Hillel, the Talmud informs us, “enacted a prosbul for the sake of tikkun olam.” He cancels the cancellation of debts for the sake of the poor, for the sake of salvaging something of the economic order. His prooftext is, in fact, part of the Biblical command to cancel debts: it is the negative half. The positive had become impossible—or, worse yet, backfired—and so, to preserve the negative aspect of the command, he was forced to limit the radical egalitarianism it called for. In practice, Hillel’s prosbul recognizes that a certain degree of inequality must be tolerated, however grudgingly, in order to preserve society—and to preserve charity and love. His tikkun olam is pragmatic, piecemeal, and realistic; only idealistic insofar as it has one eye on the Messiah. By striving too much, too quickly for economic egalitarianism, the law had caused the people to forget the true nature of their obligations. And, if obligation is taken as the mitigating principle, we can say that the obligation at the core of the economic order was not its egalitarianism, but to alleviate the suffering of those with less.
Hillel’s prosbul limited the nature of the economic regime, but it did not limit the obligations due from one to another. These, as a Galilean would put it a few years later, by neither a tittle nor a jot.

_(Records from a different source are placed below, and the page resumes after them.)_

(** C4, as stated, for a scene of one sphere far along the ray: its
    distance, 2e21, is strictly positive and the smallest of the scene,
    yet it is not below the initial [closest] and the scan returns the
    background instead of the sphere's colour. *)
Lemma nearest_hit_ignores_beyond_closest_init :
  let s := ASphere (Sphere.make (Vector.mk 1e21 0 0) 1 (Vector.mk 1 1 1)) in
  let ray := Ray.mk (Vector.mk 0 0 0) (Vector.mk 1 0 0) in
  intersects s ray = 2e21%float /\
  (0 <? intersects s ray)%float = true /\
  nearest_hit [s] ray = Vector.zero /\
  nearest_hit [s] ray <> color s.
Proof.
  cbv zeta. split; [reflexivity|]. split; [reflexivity|]. split; [reflexivity|].
  intros H. apply (f_equal (fun v => (Vector.x v <? 1)%float)) in H.
  vm_compute in H. discriminate.
Qed.

(** C4, amended: the scan returns the colour of the shape with the
    smallest intersection distance among those that are strictly positive
    and strictly below the initial [closest] (the binary32 constant
    [1e20f]); of several shapes at that distance the first in scene order
    wins. Shapes at or beyond the initial [closest] are passed over. *)
Theorem nearest_hit_smallest (scene : list object) (ray : Ray.t)
    (i : nat) (obj : object) :
  scene !! i = Some obj ->
  accepted (intersects obj ray) = true ->
  (forall (j : nat) (o : object),
      scene !! j = Some o -> accepted (intersects o ray) = true ->
      (intersects o ray <? intersects obj ray)%float = false) ->
  (forall (j : nat) (o : object),
      (j < i)%nat -> scene !! j = Some o -> accepted (intersects o ray) = true ->
      (intersects obj ray <? intersects o ray)%float = true) ->
  nearest_hit scene ray = color obj.
Proof.
  intros Hi Hacc Hmin Hfirst. unfold nearest_hit.
  now rewrite (scan_smallest ray scene i obj Hi Hacc Hmin Hfirst).
Qed.
(* ===== verification/Prelude.v ===== *)
(** * Gift-wrap storefront scripts: a verification development

    The repository holds two browser scripts of a storefront theme:

    - [src/assets/gift-wrap.js], the add-time controller: a checkbox on
      the product form expands a recipient/sender/message field group, and
      a checked box turns the form's submission into one [fetch] of
      [/cart/add.js] that adds the product and the gift-wrap line together;
    - [src/assets/cart-gift-wrap-inline.js], the post-add editor: delegated
      click and change listeners on the cart page and on the cart drawer
      that update a gift-wrap line's properties or remove the line through
      [/cart/change.js].

    Both scripts are event handlers over the live document.  What they
    compute is small; what makes them right or wrong is the order of their
    writes to the document, what they send, and what they leave behind on
    each early return and on each failure.  The development therefore
    models the handlers statement by statement over an explicit model of
    the part of the browser they touch, and proves what each handler does
    on each of its paths.

    ** Files, in the order of their dependencies

    - [Prelude] (this file): the state-and-exception monad in which every
      handler is written ([prog], with [try_catch] and [try_finally] for
      the source's [try]/[catch]/[finally]), its notations (scope
      [prog_scope]), its laws, the reasoning rules [frames] (a
      computation leaves a projection of the state alone), [maintains]
      (it preserves an invariant) and [total] (it does not throw) with
      their hint databases, and the list lemmas the other files share.
    - [JsString]: strings as lists of UTF-16 code units, the ECMAScript
      white-space set, [trim], truthiness of strings, [parseInt] with
      radix 10, and the algebra of [trim].
    - [JsValue]: the values the scripts build and inspect ([jsval]),
      [||], thrown values ([js_error]), requests, responses.
    - [Dom]: elements, the node tree, the document; [querySelector],
      [querySelectorAll], [closest], [matches], [getElementById] over a
      syntax tree of selectors (an attribute selector compares the values
      of [type] and of the other attributes the HTML standard lists ASCII
      case-insensitively, [attr_value_eq]); [textContent], attributes, classes,
      styles, [createElement], [appendChild], [focus].  Its second half
      is the theory the handlers' proofs rest on: [agree sel d1 d2] (two
      documents no query with [sel] can tell apart) with every query
      invariant under it, the writes that are [invisible] to a selector,
      [leaf] elements (on which [textContent = s] keeps the element
      structure), [live] references, and the rewriting system [dom].
    - [DomTrees]: the tree surgery of [Dom] on any document, with no
      assumption on the markup: the identifiers of a document under
      [textContent = s], [createElement] and [appendChild]; [doc_wf] and
      [live] are preserved by each; an insertion of a new element under
      an element of the page is defined; what a query returns is an
      element of the document; an element and its ancestors are all
      different.
    - [Closures]: what outlives the call that creates it: the captured
      variables of [initializeGiftWrap] ([gw_instance]), listeners and
      timer callbacks ([callback]), the rest of an [async] function at
      its [await] ([continuation]).
    - [Runtime]: the page as a state ([world]: document, captured
      mutable variables, listeners, timers, requests in flight, the trace
      of effects, the default-prevented flag of the event being handled,
      the theme code around), the primitives over it ([js]), and the
      relations [runs] and [raises] with one lemma per primitive, by
      which a handler is executed symbolically.
    - [Safe]: a logic for handlers that cannot fail.  [good] is what
      holds of every page the scripts have run on (the document is well
      formed, every element captured by a listener, a timer callback or
      a pending continuation is in it, delegated listeners are on
      elements, nothing was reported as unhandled); [ext] says no element
      was lost; [safe t c w] says that [c], run on [w], keeps the page
      good, returns valid values and, for [t = true], does not throw.
      One rule per construct and per primitive, and the tactic [safe_go]
      that follows the text of a handler.
    - [AddTime], [Module GiftWrap]: [gift-wrap.js], one definition per
      function ([setExpanded], [showError], [hideError],
      [addProductsToCart], the change and submit listeners,
      [initializeGiftWrap]); then, per function, the document or world
      it produces as a pure function ([shown], [hidden], [expanded],
      [read_form], [request_of], [validate], [submit_spec], [settle],
      [resume_spec]) and the lemma that the function [runs] to it.
    - [CartPage], [Module Editor]: the cart-page methods of
      [cart-gift-wrap-inline.js] ([getGiftWrapFields], [setLoadingState],
      [showSuccess], [showError], [showFieldError], [clearErrors],
      [refreshCartUI], [updateGiftWrap], [removeGiftWrap],
      [cancelGiftWrap], the two section listeners, [bindEvents], [init])
      with their callbacks, and the same two layers of lemmas.
    - [CartDrawer], [Module Drawer]: the drawer methods
      ([toggleCartDrawerEditor], [showCartDrawerEditor],
      [hideCartDrawerEditor], [updateCartDrawerGiftWrap],
      [updateCartDrawerDisplay], [showCartDrawerError],
      [clearCartDrawerErrors], the two drawer listeners).
    - [Dispatch]: the browser that runs what the scripts registered.
      [run_callback] and [run_continuation] give each closure of
      [Closures] the body the source gives it; [boot] is the top level
      of the two scripts; [dispatch] sends an event along the path from
      its target to the document; at each target ([invoke_at]) the
      listeners registered for its type run in order, the [once]
      listeners are removed, and what a listener throws is reported;
      [page_next] is one task of the page (a click, a change, an input, a
      submit, a section event, a settled request, a timer), [page_step]
      and [page_run] the same as relations.  A click on a disabled form
      control is dropped ([is_disabled]); the path of an event starts at
      its target and visits no target twice.
    - [AddTimeSpec]: the theorems about the add-time controller, on a
      sample product page: each path of a submission, the request's
      payload, the settled response, collapsing and expanding; then the
      controller over time, as a step relation [step] (the shopper
      types, clicks, submits; the pending request settles) with its
      executable form [next], and what holds of every run: at most one
      request in flight, no request after a success, every request
      validated, no listener throws, and the page shows the state of the
      controller ([consistent]: [aria-expanded] and the display of the
      fields follow the checkbox, the error container is displayed
      exactly when it holds a message), from [initializeGiftWrap] on.
    - [AddTimeModel]: the contract of the add-time controller as a
      machine of three phases (idle, waiting for the shop, added) with
      labelled transitions ([astep]); the code refines it ([phase_of]
      maps a page to its phase, [label] an event to the transition it
      takes), so that what holds of the machine holds of the code: the
      number of requests is bounded by the number of failures, a failed
      add can be retried.
    - [EditorSpec]: the theorems about the inline editor, on a sample
      cart: what an update and a removal send, what the shopper sees when
      they fail or succeed, and that an update from the drawer always
      fails.
    - [PageSafe]: every function of the two scripts is [safe], on any
      good page; every listener, timer callback and continuation
      returns; so each task of the page keeps it good, and from a fresh
      page with both scripts loaded no sequence of events, responses and
      timers makes it report an uncaught exception or an unhandled
      rejection.
    - [PageSpec]: the two accounts of a page, related.  On a page
      [wired] as [initializeGiftWrap] leaves it, the task the browser
      runs for an event of the add-time controller is the step
      [AddTimeSpec.next] takes for it, and a run of the page is a run
      of the controller, so what [AddTimeSpec] and [AddTimeModel] prove
      of every run holds of the page as the browser runs it.  On the
      cart page, a click on an update button sends one change request
      per registration of the click listener on its path; [bindEvents]
      registers it again at every [shopify:section:load].  With one
      registration, [update_round_trip] follows an update over its
      three tasks: the click sends the request and sets the button
      disabled (a second click is then dropped when the button is a form
      control, and sends the request again when it is not), the accepted
      response enables it and starts the timer of two seconds, and the
      timer puts the label back; no input value changes on the way.
      [update_failure_trip] follows the update that fails: the message
      of the row is shown, the button is enabled again, and the timer of
      five seconds hides the message.
      In the drawer, [drawer_click_toggles] follows two clicks on the
      toggle or on a label inside it: each flips [aria-expanded] and
      shows or hides the editor, and the page is ready for the next.
      On the product page, [section_load_doubles_request] follows a
      [shopify:section:load] and the submission after it: the load runs
      [initializeGiftWrap] again (gift-wrap.js, line 152), the form gets
      a second submit listener whose guard is a new [isAddingGiftWrap],
      and one submission sends the add request twice.

    ** Conventions

    A source function [f] is a definition [f] in the [Module] of its
    script; local [const]s keep their names.  An [async] function is
    split at its [await fetch(...)]: the part before it is a [js]
    computation returning [Pending] after it has put its continuation in
    [inflight], the part after it is the [_resume] definition, which
    takes the settled outcome ([fetch_outcome]: rejection, or a status
    with a body that is JSON or not).  The [await] of [response.json()]
    that follows is folded into the same step: nothing of the page is
    read or written between the two.  A [finally] around an [await] runs
    when the function returns ([finally_settled]); an [async] call that
    is not awaited cannot throw into its caller ([spawn]).

    Strings are lists of code units, so [trim] and [parseInt] are the
    standard's on every input.  A request body is the value handed to
    [JSON.stringify], properties in insertion order.

    ** Bounds and assumptions

    - Numbers are [NaN] or an exact integer.  [parseInt] agrees with the
      engine on every numeral of magnitude below 2^53 (variant ids and
      quantities are far below); beyond, the engine rounds.
    - A selector is its syntax tree.  The selectors built from an item
      key (template literals in the source) are the tree the browser
      parses when the key holds no quote and no backslash; with such a
      character the browser's [querySelector] throws a SyntaxError.
    - The [value] of an element that is not a form control is the empty
      string in the model ([undefined] in the browser): the elements the
      scripts read [value] from are inputs and text areas.
    - [focus] records the element last given focus; whether the browser
      grants it (hidden or disabled elements) is not modelled.
    - [disabled] stops the clicks on form controls only ([button],
      [input], [select], [textarea]); on any other element it is a
      property nothing reads.  A [fieldset] that disables the controls
      inside it is not modelled.
    - [window.location.reload()] and the assignment of
      [window.location.href] are recorded as effects ([FxReload],
      [FxNavigate]); the page of the model goes on after them, so what
      is proved of later tasks is proved of a page that was not left.
    - [boot] runs the top level of the two scripts on the document as it
      is when they are evaluated.  [new GiftWrapInlineEditor()] (line 443)
      binds its delegated listeners to the cart markup it finds at that
      moment, and nothing when there is none yet; no input of the model
      adds markup afterwards, so the theorems that start from [boot] are
      about scripts evaluated once the markup is parsed (deferred, or at
      the end of the body), as the sample pages are.
    - No definition uses fuel: every recursion is structural, on a list
      or on the tree.
    - The path of an event is fixed when its dispatch starts, and the
      listeners of each target are those registered when the event
      reaches it, as in the DOM standard.  The removal of a listener
      during a dispatch, capture-phase listeners and [stopPropagation]
      are not used by the scripts and not modelled.
    - A user event targets an element of the page ([input_ok]); nothing
      else is assumed of the markup by the theorems of [PageSafe].
    - [wired], [inv], [update_ready], [toggle_ready], [consistent] and
      [good] are predicates on pages, not translations of code: they
      state what a theorem needs of the page, and each is decided on a
      sample page.  [wired] holds of a page with one controller and no
      listener of the theme on the paths of its events; a second
      [initializeGiftWrap] is outside it, and
      [section_load_doubles_request] says what it does.
    - The functional theorems about a handler assume what the markup
      provides and say so in their hypotheses: the elements the handler holds are
      [live], the elements whose text it replaces are [leaf]s, the row
      or container has its error element.  Each theorem is instantiated
      on the sample page of its file, where these are decided by
      evaluation.

    ** Not modelled

    Rendering and CSS; the parsing of selector text and the output of
    [JSON.stringify]; the server behind [/cart/*.js] (its answers are
    inputs); the theme's cart-rendering code (its presence and whether
    it throws are parameters); the native submission of the form and
    the navigation it causes (the model records whether the default
    action was prevented and the scripts' own navigation); the order in
    which the browser interleaves tasks (every order is a [page_run]).
    The functional theorems of [EditorSpec] cover [showError] and
    [showCartDrawerError] where the row or container has its error
    element; the branch that creates one is covered by [PageSafe]. *)

From stdpp Require Export prelude.

Declare Scope prog_scope.
Delimit Scope prog_scope with prog.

III. What might this mean for the question of practical inequality today? Hillel’s prosbul, as the origin of the concept of tikkun olam points toward something closer to a dispositional approach to alleviating consequences of inequality than the agenda of social justice, or any other specific political program. The Talmud’s does not view inequality as necessary but does, I think we can say, view it as inevitable. The laws, after all, had presupposed (and still do) a society in which inequality exists and continues to require alleviation.
Consider the reversion of property titles in Jubilee years. Such a reversion acts as an impediment to massive property accumulation, but does not serve to re-establish society in a primordial economic harmony. Such a time never existed; the initial, tribal division of lands to which this refer was not, in a strict sense, equal. Moreover, as we know, the resource wealth and value of a plot of land changes over time; even if cared for properly, with time, different resources are valued differently. Inequality, it says, is inherently arbitrary.
Even the seemingly radical Mosaic code strives not to eliminate economic inequality, but to contain and alleviate it. This point cannot be stressed enough. Arbitrary inequality may well be the “natural” state of things—but as Rabbi Joseph Soloveitchik passionately argues in The Emergence of Ethical Man, Judaism does not view the natural as the end. Is must be brought into line with Ought; even natural inequality must be infused, in its own (strange) way with holiness. It must be contained, its negative consequences alleviated, and those who suffer under it met as equals in individual humanity.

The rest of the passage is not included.